### [Task statement]
In the listing below, the line containing "Lemma wp_on_issue (m" marks the end; copy exactly every line from the first through that one.

### [Dataset records]
(* ===== verification/OOOCoreInv.v ===== *)
(** * The out-of-order core: invariant and specifications of the stages

    [T] bounds every time stamp that the core and its ports hold: no port of the
    instruction window is reserved from [T] on.  Each stage is total, keeps the
    invariant and moves the bound by a known amount. *)

From S2P Require Import Prelude Bithacks InsWindow OOOStructs OOOCore.

(** ** Program logic of the state components *)
Section Lift.
Context {E S B : Type}.

Lemma wp_on_env (m : M E B) Q (s : S) e : wp m (fun b e' => Q b (s, e')) e -> wp (on_env m) Q (s, e).
Proof. unfold wp, on_env. by destruct (m e) as [[b e']|]. Qed.
Lemma wp_on_state (m : M S B) Q (s : S) (e : E) : wp m (fun b s' => Q b (s', e)) s -> wp (on_state m) Q (s, e).
Proof. unfold wp, on_state. by destruct (m s) as [[b s']|]. Qed.
Lemma wp_on_issue (m : M Issue B) Q c (e : E) :
  wp m (fun b i => Q b (set_issue i c, e)) (c_issue c) -> wp (on_issue m) Q (c, e).
Proof. unfold wp, on_issue. by destruct (m (c_issue c)) as [[b i]|]. Qed.
Lemma wp_on_lsu (m : M (Lsu * E) B) Q c (e : E) :
  wp m (fun b le => Q b (set_lsu le.1 c, le.2)) (c_lsu c, e) -> wp (on_lsu m) Q (c, e).
Proof. unfold wp, on_lsu. by destruct (m (c_lsu c, e)) as [[b [l e']]|]. Qed.
Lemma wp_win_op (m : M Win.t B) Q i :
  wp m (fun b w => Q b (set_window (curCycle i) w i)) (insWindow i) -> wp (win_op m) Q i.
Proof. unfold wp, win_op. by destruct (m (insWindow i)) as [[b w]|]. Qed.
Lemma wp_lift_ok (r : res B) b Q (s : S) : r = Ok b -> Q b s -> wp (mlift r) Q s.
Proof. unfold wp, mlift. by intros ->. Qed.
End Lift.

Lemma IW_H_ok : 0 < IW_H < 2 ^ 30. Proof. done. Qed.
Lemma IW_SZ_ok : 0 < IW_SZ < two32. Proof. done. Qed.
Lemma ROB_W_ok : 0 < ROB_W < two32. Proof. done. Qed.
Lemma LSQ_W_ok : 0 < LSQ_W < two32. Proof. done. Qed.

#[global] Opaque IW_H IW_SZ ROB_SZ LSQ_SZ UQ_SZ FWD_ENTRIES.

(** ** Time stamps up to [T] *)
Definition upto (T x : Z) : Prop := 0 <= x <= T.

Lemma upto_mono T T' l : T <= T' -> Forall (upto T) l -> Forall (upto T') l.
Proof. intros. eapply Forall_impl; [|done]. unfold upto. intros; lia. Qed.

Record RingOk (SZ : nat) (T : Z) (r : Ring.t) : Prop := {
  ri_ok : Ring.Ok_ring SZ r;
  ri_upto : Forall (upto T) (Ring.view r)
}.
Record RobOk (SZ : nat) (W T : Z) (r : ROB.t) : Prop := {
  ro_inv : ROB.Inv SZ W r;
  ro_upto : Forall (upto T) (Ring.view (ROB.ring r));
  ro_cur : upto T (ROB.curRetireCycle r)
}.

Lemma RingOk_mono SZ T T' r : T <= T' -> RingOk SZ T r -> RingOk SZ T' r.
Proof. intros ? [? ?]. split; [done|by eapply upto_mono]. Qed.
Lemma RobOk_mono SZ W T T' r : T <= T' -> RobOk SZ W T r -> RobOk SZ W T' r.
Proof. intros ? [? ? ?]. split; [done|by eapply upto_mono|]. unfold upto in *. lia. Qed.

Lemma RingOk_top SZ T r : RingOk SZ T r -> exists x, CycleQueue.minAllocCycle r = Ok x /\ upto T x.
Proof.
  intros [R1 R2]. destruct (Ring.top_spec SZ r R1) as (x&l&Hx&Ht). exists x. split; [done|].
  rewrite Hx in R2. by apply Forall_cons_1 in R2 as [? _].
Qed.
Lemma RingOk_push SZ T r x : RingOk SZ T r -> upto T x ->
  exists r', CycleQueue.markLeave SZ r x = Ok r' /\ RingOk SZ T r'.
Proof.
  intros [R1 R2] Hx. destruct (Ring.push_spec SZ r x R1) as (r'&y&l&He&Hr&Hv&Hv').
  exists r'. split; [done|]. split; [done|]. rewrite Hv'. rewrite Hv in R2.
  apply Forall_app. split; [by apply Forall_cons_1 in R2 as [_ ?]|by constructor].
Qed.
Lemma RobOk_top SZ W T r : RobOk SZ W T r -> exists x, ROB.minAllocCycle r = Ok x /\ upto T x.
Proof. intros [[R1 _] R2 _]. apply (RingOk_top SZ T). by split. Qed.

(** Retiring at [c] ends at or after [c], not before the uops retired so far. *)
Lemma RobOk_mark SZ W T T' r c : 0 < W < two32 -> RobOk SZ W T r -> T < T' -> upto T' c ->
  exists r', ROB.markRetire SZ W r c = Ok r' /\ RobOk SZ W T' r' /\
    c <= ROB.curRetireCycle r' /\ ROB.curRetireCycle r <= ROB.curRetireCycle r'.
Proof.
  intros HW [R1 R2 R3] HT Hc.
  destruct (ROB.markRetire_spec SZ W HW r c R1) as (r'&y&l&He&HI&Hv&Hv'&Hge&Hm&_).
  exists r'. unfold upto in *. split; [done|]. split; [split; [done| |unfold upto; lia]|lia].
  rewrite Hv'. rewrite Hv in R2. apply Forall_app. split.
  - apply Forall_cons_1 in R2 as [_ R2]. eapply upto_mono; [|done]. lia.
  - constructor; [|constructor]. unfold upto. lia.
Qed.

(** ** The issue stages *)
Section IssueStages.
Context (NREG : nat) (HNREG : (0 < NREG)%nat).

Record IssueOk (T : Z) (i : Issue) : Prop := {
  io_win : Win.Inv IW_H IW_SZ (insWindow i) (curCycle i);
  io_zero : Win.zero_from (Win.view IW_H (insWindow i) (curCycle i)) T;
  io_cur : upto T (curCycle i);
  io_dec : DECODE_STAGE <= decodeCycle i <= T;
  io_uq : RingOk UQ_SZ T (uopQueue i);
  io_rf : 0 <= curCycleRFReads i <= RF_READS_PER_CYCLE;
  io_iss : 0 <= curCycleIssuedUops i <= ISSUES_PER_CYCLE;
  io_regs : length (regScoreboard i) = NREG;
  io_regsT : Forall (upto T) (regScoreboard i);
  io_rob : RobOk ROB_SZ ROB_W T (rob i)
}.

Lemma IssueOk_mono T T' i : T <= T' -> IssueOk T i -> IssueOk T' i.
Proof.
  clear HNREG. intros HT [I1 I2 I3 I4 I5 I6 I7 I8 I9 I10]. unfold upto in *.
  split; try done; try (unfold upto; lia); [by eapply Win.zero_from_mono|by eapply RingOk_mono| |by eapply RobOk_mono].
  by eapply upto_mono.
Qed.

Lemma advance1_spec T i : IssueOk T i -> curCycle i + 1 <= T ->
  wp advance1 (fun _ i' => exists w, i' = set_window (curCycle i + 1) w i /\ IssueOk T i') i.
Proof.
  intros [I1 I2 I3 I4 I5 I6 I7 I8 I9 I10] HT. unfold advance1. apply wp_bind, wp_get, wp_bind, wp_win_op.
  eapply wp_mono; [by apply (Win.advancePos_spec IW_H IW_SZ IW_H_ok IW_SZ_ok)|].
  intros cyc w (->&HI&Hv&_&_). apply wp_modify. exists w. split; [done|]. unfold upto in *.
  split; cbn; try done; try (unfold upto; lia).
  intros c Hc. destruct (decide (c < curCycle i + 1)); [by apply Win.view_past|].
  rewrite Hv by lia. by apply I2.
Qed.

Lemma advance_many_spec T n i : IssueOk T i -> curCycle i + Z.of_nat n <= T ->
  wp (advance_many n) (fun _ i' => exists w, i' = set_window (curCycle i + Z.of_nat n) w i /\ IssueOk T i') i.
Proof.
  revert i. induction n as [|n IH]; intros i HI HT; cbn [advance_many].
  { apply wp_ret. exists (insWindow i). rewrite Z.add_0_r. by destruct i. }
  apply wp_bind. eapply wp_mono; [apply advance1_spec; [done|lia]|].
  intros [] i1 (w&->&HI1). eapply wp_mono; [apply IH; [done|cbn; lia]|].
  intros [] i2 (w'&->&HI2). exists w'. split; [|done]. cbn.
  replace (curCycle i + Z.of_nat (Datatypes.S n)) with (curCycle i + 1 + Z.of_nat n) by lia. done.
Qed.

(** The parts of the stage's state that no stall touches. *)
Definition regs_rob (i i' : Issue) : Prop :=
  regScoreboard i' = regScoreboard i /\ rob i' = rob i /\ curCycle i <= curCycle i' /\ decodeCycle i <= decodeCycle i'.

Lemma IssueOk_slots T x y i : IssueOk T i -> 0 <= x <= RF_READS_PER_CYCLE -> 0 <= y <= ISSUES_PER_CYCLE ->
  IssueOk T (set_slots_used x y i).
Proof. intros [I1 I2 I3 I4 I5 I6 I7 I8 I9 I10] Hx Hy. by split. Qed.

Lemma decode_stalls_spec T prev uop i : IssueOk T i -> 0 <= prev <= u_decCycle uop -> u_decCycle uop < 65536 ->
  T + (u_decCycle uop - prev) - curCycle i < 2 ^ 31 ->
  wp (decode_stalls prev uop) (fun _ i' => IssueOk (T + (u_decCycle uop - prev)) i' /\ regs_rob i i') i.
Proof.
  intros HI Hp Hd Hb. set (T1 := T + (u_decCycle uop - prev)) in *.
  assert (HI1 : IssueOk T1 i) by (eapply IssueOk_mono; [|done]; lia).
  pose proof (io_cur _ _ HI) as Hc. pose proof (io_dec _ _ HI) as Hdec.
  unfold decode_stalls. apply wp_bind, wp_get.
  destruct (RingOk_top _ _ _ (io_uq _ _ HI)) as (x&Ex&Hx). unfold upto in *.
  apply wp_bind. eapply wp_lift_ok; [exact Ex|]. rewrite u32_small by (unfold two32; lia). rewrite MAX_max.
  set (dec := Z.max _ x). apply wp_bind, wp_modify, wp_bind.
  assert (HId : IssueOk T1 (set_decodeCycle dec i)).
  { destruct HI1. split; try done. cbn. lia. }
  eapply (wp_mono _ (fun _ i' => IssueOk T1 i' /\ regs_rob (set_decodeCycle dec i) i')).
  - rewrite Z.gtb_ltb. destruct (Z.ltb_spec (curCycle i) dec) as [Hlt|Hge]; [|by apply wp_ret].
    rewrite u32_small by (unfold two32; lia). apply wp_bind, wp_modify.
    eapply wp_mono; [apply (advance_many_spec T1)|].
    + apply IssueOk_slots; [done|unfold RF_READS_PER_CYCLE, ISSUES_PER_CYCLE; lia..].
    + cbn. lia.
    + intros [] i' (w&->&HI'). split; [done|]. unfold regs_rob. cbn. split_and!; try done; lia.
  - intros [] i' [HI' (R1&R2&R3&R4)]. apply wp_bind, wp_get, wp_bind.
    destruct (RingOk_push UQ_SZ T1 (uopQueue i') (curCycle i') (io_uq _ _ HI') (io_cur _ _ HI')) as (q&Eq&Hq).
    eapply wp_lift_ok; [exact Eq|]. apply wp_modify. split.
    + destruct HI'. by split.
    + cbn in R4. unfold regs_rob. cbn in *. split_and!; try done. lia.
Qed.

Lemma issue_width_spec T i : IssueOk T i ->
  wp issue_width (fun _ i' => IssueOk (T + 1) i' /\ regs_rob i i') i.
Proof.
  intros HI. assert (HI1 : IssueOk (T + 1) i) by (eapply IssueOk_mono; [|done]; lia).
  pose proof (io_cur _ _ HI) as Hc. pose proof (io_iss _ _ HI) as Hi. pose proof (io_rf _ _ HI) as Hr.
  unfold upto, ISSUES_PER_CYCLE, RF_READS_PER_CYCLE in *.
  unfold issue_width. apply wp_bind, wp_get, wp_bind. rewrite Z.geb_leb.
  destruct (Z.leb_spec ISSUES_PER_CYCLE (curCycleIssuedUops i)) as [Hge|Hlt]; unfold ISSUES_PER_CYCLE in *.
  - apply wp_bind, wp_modify. eapply wp_mono; [apply (advance1_spec (T + 1))|].
    + apply IssueOk_slots; [done|unfold RF_READS_PER_CYCLE, ISSUES_PER_CYCLE; lia..].
    + cbn. lia.
    + intros [] i' (w&->&HI'). apply wp_modify. cbn. split; [|unfold regs_rob; cbn; split_and!; try done; lia].
      apply IssueOk_slots; [done|done|done].
  - apply wp_ret, wp_modify. rewrite u32_small by (unfold two32; lia).
    split; [|unfold regs_rob; cbn; split_and!; try done; lia].
    apply IssueOk_slots; [done|unfold RF_READS_PER_CYCLE, ISSUES_PER_CYCLE; lia..].
Qed.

### [Solution for this problem]
(* ===== verification/OOOCoreInv.v ===== *)
(** * The out-of-order core: invariant and specifications of the stages

    [T] bounds every time stamp that the core and its ports hold: no port of the
    instruction window is reserved from [T] on.  Each stage is total, keeps the
    invariant and moves the bound by a known amount. *)

From S2P Require Import Prelude Bithacks InsWindow OOOStructs OOOCore.

(** ** Program logic of the state components *)
Section Lift.
Context {E S B : Type}.

Lemma wp_on_env (m : M E B) Q (s : S) e : wp m (fun b e' => Q b (s, e')) e -> wp (on_env m) Q (s, e).
Proof. unfold wp, on_env. by destruct (m e) as [[b e']|]. Qed.
Lemma wp_on_state (m : M S B) Q (s : S) (e : E) : wp m (fun b s' => Q b (s', e)) s -> wp (on_state m) Q (s, e).
Proof. unfold wp, on_state. by destruct (m s) as [[b s']|]. Qed.
Lemma wp_on_issue (m : M Issue B) Q c (e : E) :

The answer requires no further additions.